この回は脚本家が違うせいか、ちょっと説明不足の感もあるのだが、見ている私たちが違和感を感じる場所が実は大切なような気がする。

 

 

S1E2のNHKの邦題は「死を呼ぶ暗号」、しかし、これだと原題に含まれる意味を見失ってしまう。

原題は、目に暗号を書かれた banker、事件に関与して殺されたbanker、シャーロックに事件を依頼してきたbanker、三人がblind  だという意味だと思う。

blindは、目が見えないという意味から転じて、第二、第三のbankerには、見る目がない、ものごとのわからない、という意味で使われている。

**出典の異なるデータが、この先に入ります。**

Lemma shard_pass_spec (rank : nat) (log : list (list Vector) * option Metadata) :
  shard_pass config dataset os_makedirs save_image base_model_extract_features
    image_open_L preprocess_image rank = Ok log ->
  log_ids (snd log) = ids_at dataset (shard_indices config dataset rank) /\
  (shard_indices config dataset rank <> [] -> log_wf log).
Proof.
  unfold shard_pass. destruct (_ <=? _)%Z; [done|].
  destruct log as [fs omd]. intros Hloop.
  assert (Hwf0 : acc_wf (@nil (list Vector), @None Metadata) []).
  { repeat split; simpl; auto. }
  destruct (shard_loop_spec _ _ _ _ _ _ Hwf0 Hloop) as [(Hids & Hrows & Hcols & _) Hsome].
  rewrite batch_sampler_concat in Hids, Hrows, Hcols. simpl in Hids, Hrows, Hcols.
  split; [done|]. intros Hne.
  destruct Hsome as (m & v & -> & Hv).
  { intros Hnil. apply Hne.
    pose proof (batch_sampler_concat (Z.to_nat (batch_size (data config))) []
                  (shard_indices config dataset rank)) as Hconcat.
    rewrite Hnil in Hconcat. simpl in Hconcat. done. }
  exists m, v. simpl in *. rewrite Hv in Hids. simpl in Hids.
  repeat split; try done; rewrite Hids; done.
Qed.

End ShardLoop.

(** *** Every drawn sample reaches the reconciled table *)

Lemma stride_from_subset {A : Type} (skip step : nat) (l : list A) :
  1 <= step -> stride_from skip step l ⊆ l.
Proof.
  intros Hstep x [j Hj]%list_elem_of_lookup.
  rewrite stride_from_lookup in Hj by done. by eapply list_elem_of_lookup_2.
Qed.

Lemma sampler_padded_bound (n w : nat) :
  Forall (fun i => i < n) (sampler_padded_indices n w).
Proof.
  assert (Hseq : Forall (fun i => i < n) (seq 0 n)) by (apply Forall_seq; lia).
  unfold sampler_padded_indices. destruct (_ <=? _); apply Forall_app; split; try done.
  - by apply Forall_take.
  - apply Forall_take, Forall_concat, Forall_replicate. done.
Qed.

Lemma DistributedSampler_bound (n w r : nat) :
  1 <= w -> Forall (fun i => i < n) (DistributedSampler n w r).
Proof.
  intros Hw. unfold DistributedSampler, py_slice_step.
  eapply Forall_impl with (P := fun i => i ∈ sampler_padded_indices n w).
  - apply Forall_forall. intros x Hx. apply stride_from_subset in Hx; [|done].
    by eapply subseteq_take.
  - intros x Hx. pose proof (sampler_padded_bound n w) as Hb.
    rewrite Forall_forall in Hb. by apply Hb.
Qed.

Lemma ids_at_length (dataset : list Sample) (indices : list nat) :
  Forall (fun i => i < length dataset) indices ->
  length (ids_at dataset indices) = length indices.
Proof.
  unfold ids_at. induction 1 as [|i indices Hi _ IH]; simpl; [done|].
  destruct (lookup_lt_is_Some_2 dataset i Hi) as [s ->]. simpl. f_equal. exact IH.
Qed.

Section GatheredRun.

Variable config : Config.
Variable dataset : list Sample.
Variable os_makedirs : string -> result unit.
Variable save_image : Tensor float32 -> string -> result unit.
Variable base_model_extract_features : Tensor float32 -> result (list Vector).
Variable image_open_L : string -> result GrayImage.
Variable preprocess_image : GrayImage -> Z -> result GrayImage.

Hypothesis encoder_rows : forall t features,
  base_model_extract_features t = Ok features -> size t 0 = Ok (length features).
Hypothesis Hdistributed : distributed config = true.
Hypothesis Hdataset : 0 < length dataset.

Lemma distributed_shard_nonempty (rank : nat) :
  rank < world_size config -> shard_indices config dataset rank <> [].
Proof.
  intros Hrank Hnil. unfold shard_indices in Hnil. rewrite Hdistributed in Hnil.
  pose proof (DistributedSampler_length (length dataset) (world_size config) rank) as Hlen.
  rewrite Hnil in Hlen. simpl in Hlen.
  pose proof (ceil_div_bounds (length dataset) (world_size config)) as Hb.
  assert (1 <= world_size config) by lia.
  specialize (Hlen ltac:(done) Hrank). specialize (Hb ltac:(done)). lia.
Qed.

Lemma gathered_logs_spec (ranks : list nat)
    (gathered : list (list (list Vector) * option Metadata)) :
  Forall (fun r => r < world_size config) ranks ->
  map_result (shard_pass config dataset os_makedirs save_image
                base_model_extract_features image_open_L preprocess_image) ranks
    = Ok gathered ->
  Forall log_wf gathered /\
  gathered_ids gathered
    = concat (map (fun r => ids_at dataset
                              (DistributedSampler (length dataset) (world_size config) r))
                ranks).
Proof.
  intros Hranks H%map_result_Forall2. unfold gathered_ids.
  induction H as [|r w ranks gathered Hw _ IH]; simpl; [done|].
  apply Forall_cons in Hranks as [Hr Hranks].
  destruct (IH Hranks) as [IHwf IHids].
  destruct (shard_pass_spec _ _ _ _ _ _ _ encoder_rows _ _ Hw) as [Hids Hwf].
  split.
  - constructor; [|done]. by apply Hwf, distributed_shard_nonempty.
  - rewrite IHids, Hids. unfold shard_indices. by rewrite Hdistributed.
Qed.

End GatheredRun.

Lemma length_concat_map_const {A B : Type} (f : A -> list B) (xs : list A) (n : nat) :
  Forall (fun x => length (f x) = n) xs ->
  length (concat (map f xs)) = length xs * n.
Proof.
  intros H. rewrite (length_concat_uniform _ n); [by rewrite length_map|].
  by apply Forall_fmap.
Qed.

(** *** Shards that partition the dataset *)







(** *** The empty dataset *)

Lemma empty_shard_pass (config : Config)
    (os_makedirs : string -> result unit)
    (save_image : Tensor float32 -> string -> result unit)
    (base_model_extract_features : Tensor float32 -> result (list Vector))
    (image_open_L : string -> result GrayImage)
    (preprocess_image : GrayImage -> Z -> result GrayImage) (rank : nat) :
  shard_pass config [] os_makedirs save_image base_model_extract_features
    image_open_L preprocess_image rank
  = if (batch_size (data config) <=? 0)%Z
    then Raise (ValueError "batch_size should be a positive integer value")
    else Ok ([], None).
Proof.
  unfold shard_pass. destruct (_ <=? _)%Z; [done|].
  assert (Hpad : sampler_padded_indices 0 (world_size config) = []).
  { unfold sampler_padded_indices. simpl. destruct (_ <=? _); simpl.
    - by rewrite take_nil.
    - generalize (ceil_div (sampler_total_size 0 (world_size config) - 0) 0). intros k.
      replace (concat (replicate k (@nil nat))) with (@nil nat);
        [by rewrite take_nil|].
      induction k as [|k IH]; simpl; done. }
  assert (Hidx : shard_indices config [] rank = []).
  { unfold shard_indices, DistributedSampler, SequentialSampler, py_slice_step.
    simpl. rewrite Hpad, take_nil. by destruct (distributed config). }
  by rewrite Hidx.
Qed.

Lemma map_result_const {A B : Type} (b : B) (xs : list A) :
  map_result (fun _ => Ok b) xs = Ok (map (fun _ => b) xs).
Proof. induction xs as [|x xs IH]; simpl; [done|]. by rewrite IH. Qed.

Lemma flatten_metadata_all_empty {A : Type} (xs : list A) :
  flatten_metadata
    (map snd (map (fun _ => (@nil (list Vector), @None Metadata)) xs)) = Ok None.
Proof. unfold flatten_metadata. induction xs as [|x xs IH]; simpl; done. Qed.

Lemma empty_global_result_set (config : Config)
    (os_makedirs : string -> result unit)
    (save_image : Tensor float32 -> string -> result unit)
    (base_model_extract_features : Tensor float32 -> result (list Vector))
    (image_open_L : string -> result GrayImage)
    (preprocess_image : GrayImage -> Z -> result GrayImage) (rank : nat) :
  exists e,
    global_result_set config [] os_makedirs save_image base_model_extract_features
      image_open_L preprocess_image rank = Raise e /\
    ((0 <? batch_size (data config))%Z = true ->
     e = if distributed config then KeyError "id"
         else ValueError "need at least one array to concatenate").
Proof.
  unfold global_result_set. rewrite empty_shard_pass.
  destruct (Z.leb_spec (batch_size (data config)) 0) as [Hbs|Hbs]; simpl.
  - eexists. split; [done|]. intros H%Z.ltb_lt. lia.
  - destruct (distributed config); simpl.
    + assert (Hg : map_result
                (shard_pass config [] os_makedirs save_image base_model_extract_features
                   image_open_L preprocess_image) (seq 0 (world_size config))
              = Ok (map (fun _ => ([], None)) (seq 0 (world_size config)))).
      { rewrite <- map_result_const.
        induction (seq 0 (world_size config)) as [|r rs IH]; simpl; [done|].
        rewrite empty_shard_pass.
        destruct (Z.leb_spec (batch_size (data config)) 0); [lia|]. simpl.
        by rewrite IH. }
      rewrite Hg. simpl. unfold reconcile.
      rewrite flatten_metadata_all_empty. simpl.
      eexists. split; done.
    + eexists. split; done.
Qed.

(** *** A worker's log, batch by batch *)

Lemma fields_at_samples (f : StrField) (dataset samples : list Sample)
    (indices : list nat) :
  map_result (py_index dataset) indices = Ok samples ->
  fields_at f dataset indices = map (sample_field f) samples.
Proof.
  intros H%map_result_Forall2. unfold fields_at.
  induction H as [|i s indices samples Hi _ IH]; simpl; [done|].
  unfold py_index in Hi. destruct (dataset !! i) as [s'|]; [|done].
  injection Hi as ->. simpl. f_equal. exact IH.
Qed.

Lemma fields_at_app (f : StrField) (dataset : list Sample) (l1 l2 : list nat) :
  fields_at f dataset (l1 ++ l2) = fields_at f dataset l1 ++ fields_at f dataset l2.
Proof. apply omap_app. Qed.

Lemma collate_columns (batch : list Sample) (images : Tensor float32)
    (metadata : Metadata) :
  collate batch = Ok (images, metadata) ->
  md_id metadata = IdTensor (map s_id batch) /\
  forall f, md_col f metadata = map (sample_field f) batch.
Proof.
  unfold collate. intros (t & _ & [= <- <-])%bind_Ok_inv.
  split; [done|]. by intros [].
Qed.

Section WorkerSteps.

Variable config : Config.
Variable dataset : list Sample.
Variable os_makedirs : string -> result unit.
Variable save_image : Tensor float32 -> string -> result unit.
Variable base_model_extract_features : Tensor float32 -> result (list Vector).
Variable image_open_L : string -> result GrayImage.
Variable preprocess_image : GrayImage -> Z -> result GrayImage.

Lemma process_batch_metadata (batch : Tensor float32 * Metadata)
    (features : list Vector) (metadata : Metadata) :
  process_batch config os_makedirs save_image base_model_extract_features
    image_open_L preprocess_image batch = Ok (features, metadata) ->
  metadata = snd batch.
Proof.
  destruct batch as [images md]. unfold process_batch.
  intros (? & _ & H)%bind_Ok_inv.
  apply bind_Ok_inv in H as (? & _ & H).
  apply bind_Ok_inv in H as (? & _ & H).
  apply bind_Ok_inv in H as (? & _ & H).
  apply bind_Ok_inv in H as (? & _ & H).
  by injection H as _ <-.
Qed.

Lemma shard_step_log (batch_indices : list nat)
    (fs fs' : list (list Vector)) (omd omd' : option Metadata) :
  shard_step config dataset os_makedirs save_image base_model_extract_features
    image_open_L preprocess_image batch_indices fs omd = Ok (fs', omd') ->
  log_ids omd' = log_ids omd ++ ids_at dataset batch_indices /\
  (forall f, log_col f omd' = log_col f omd ++ fields_at f dataset batch_indices) /\
  length fs' = S (length fs) /\
  exists m v, omd' = Some m /\ md_id m = IdTensor v.
Proof.
  unfold shard_step.
  intros (samples & Hsamples & H)%bind_Ok_inv.
  apply bind_Ok_inv in H as ([images metadata] & Hcollate & H).
  apply bind_Ok_inv in H as ([features metadata'] & Hbatch & H).
  apply bind_Ok_inv in H as (res & Hacc & [= <- <-]).
  apply process_batch_metadata in Hbatch. simpl in Hbatch. subst metadata'.
  apply collate_columns in Hcollate as [Hid Hcols].
  rewrite (ids_at_samples _ _ _ Hsamples).
  assert (Hfields : forall f, fields_at f dataset batch_indices = md_col f metadata).
  { intros f. by rewrite (fields_at_samples f _ _ _ Hsamples), Hcols. }
  split; [|split; [|split; [rewrite length_app; simpl; lia|]]].
  - destruct omd as [am|]; simpl in Hacc.
    + apply bind_Ok_inv in Hacc as (ids & Hcat & [= <-]). simpl.
      apply torch_cat_inv in Hcat as (x & y & Hx & Hy & ->).
      rewrite Hx. rewrite Hid in Hy. injection Hy as <-. done.
    + injection Hacc as <-. simpl. by rewrite Hid.
  - intros f. rewrite Hfields. destruct omd as [am|]; simpl in Hacc.
    + apply bind_Ok_inv in Hacc as (ids & Hcat & [= <-]). by destruct f.
    + by injection Hacc as <-.
  - destruct omd as [am|]; simpl in Hacc.
    + apply bind_Ok_inv in Hacc as (ids & Hcat & [= <-]).
      apply torch_cat_inv in Hcat as (x & y & Hx & Hy & ->). by eexists _, _.
    + injection Hacc as <-. by eexists _, _.
Qed.

Lemma shard_loop_log (batches : list (list nat))
    (fs fs' : list (list Vector)) (omd omd' : option Metadata) :
  shard_loop config dataset os_makedirs save_image base_model_extract_features
    image_open_L preprocess_image batches fs omd = Ok (fs', omd') ->
  log_ids omd' = log_ids omd ++ ids_at dataset (concat batches) /\
  (forall f, log_col f omd' = log_col f omd ++ fields_at f dataset (concat batches)) /\
  length fs' = length fs + length batches /\
  (batches <> [] -> exists m v, omd' = Some m /\ md_id m = IdTensor v).
Proof.
  revert fs omd. induction batches as [|b batches IH]; intros fs omd; simpl.
  - intros [= <- <-]. rewrite app_nil_r. split; [done|].
    split; [intros f; by rewrite app_nil_r|]. split; [lia|done].
  - intros ([fs1 omd1] & Hstep & Hloop)%bind_Ok_inv.
    apply shard_step_log in Hstep as (Hids1 & Hcols1 & Hlen1 & Hsome1).
    destruct (IH _ _ Hloop) as (Hids & Hcols & Hlen & Hsome).
    rewrite ids_at_app, Hids, Hids1, <- app_assoc. split; [done|]. split.
    + intros f. by rewrite fields_at_app, Hcols, Hcols1, <- app_assoc.
    + split; [lia|]. intros _.
      destruct batches as [|b' batches]; [|by apply Hsome].
      simpl in Hloop. by injection Hloop as <- <-.
Qed.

ここでのタイトルは、誰にも文句を言われないのを幸い、原題のままにしておこう。

 

プロローグ

国立古美術博物館、中国古美術室

(BBCスクリプトでは、スーリンのセキュリティバッジ に 大英博物館 BRITISH MUSEUMとある、と書かれているのだが、後での展開から

ドラマ上は、National Antiquities Museum  国立古美術博物館という設定になっている)

 

中国茶のデモンストレーションをするスーリン。

 

博物館の職員のアンディが飲みに行かない?と誘うが、スーリンは断る。スーリンに好意を持っているアンディ。スクリプトには、考古学専攻、Sexy in a geeky way. おたくっぽくてセクシー、とある。これは、ステキって意味だろうな。

 

保管庫の廊下でスーリンが見たのは、、

 

オープニング

 

テスコ

ジョンはスーパー(Tesco Extra)のセルフレジでカードのエラーにてこずっている。

 

イカー街221B

シャーロックは、刺客(シーク教徒の戦士、完全な伝統的戦闘服とスクリプトに) と、戦っている。この刺客が何ものかは、ずっと後で。

 

レジと格闘するジョンと、刺客と戦うシャーロックが交互に。テーブルにナイフの傷がつく。

 

ジョンが帰ってきて買い物ができなかった、というので、シャーロックはカードを貸すというと、

 

ジョン :  君が買いにいけば? 朝から動いてないだろう

 

シャーロックの脳裏に刺客との格闘シーンが浮かぶが、ジョンには何も言わない。

ナイフを靴で隠すシャーロック。

 

ここはややわかりにくいが、自分の世界に誰かが入ってくるのを拒む、という描写。今まで、孤立を守り、一人で考え推理する、という生き方を選んできたシャーロックだから。

 

ジョンは、シャーロックのカードで買い物をしてくる。

最初、マイクロフトの陰謀でジョンが買い物ができなかったのかと思ったが、やはり、ジョンの銀行残高が足りない。これが、この後のジョンの求職活動とつながっていく。

 

シャーロックは、パソコンでメールを読んでいるが、使っているのはジョンのパソコン。自分のは寝室にあるから、というのが理由。

ジョンのパソコンを勝手に使うシャーロック。

自分勝手に見えるが、シャーロックの世界の住人は、シャーロック一人なのでこうなる。

パスワードを探すのは簡単。ジョンはパソコンをひったくり返す。

 

シャーロックが読んでいたのは大学時代の友人、セバスチャンからのメール。事件の依頼だ。

 

ジョンは請求書の束を手に。経済的にかなり逼迫している模様だ。シャーロックに金を貸して、と。これは辛い。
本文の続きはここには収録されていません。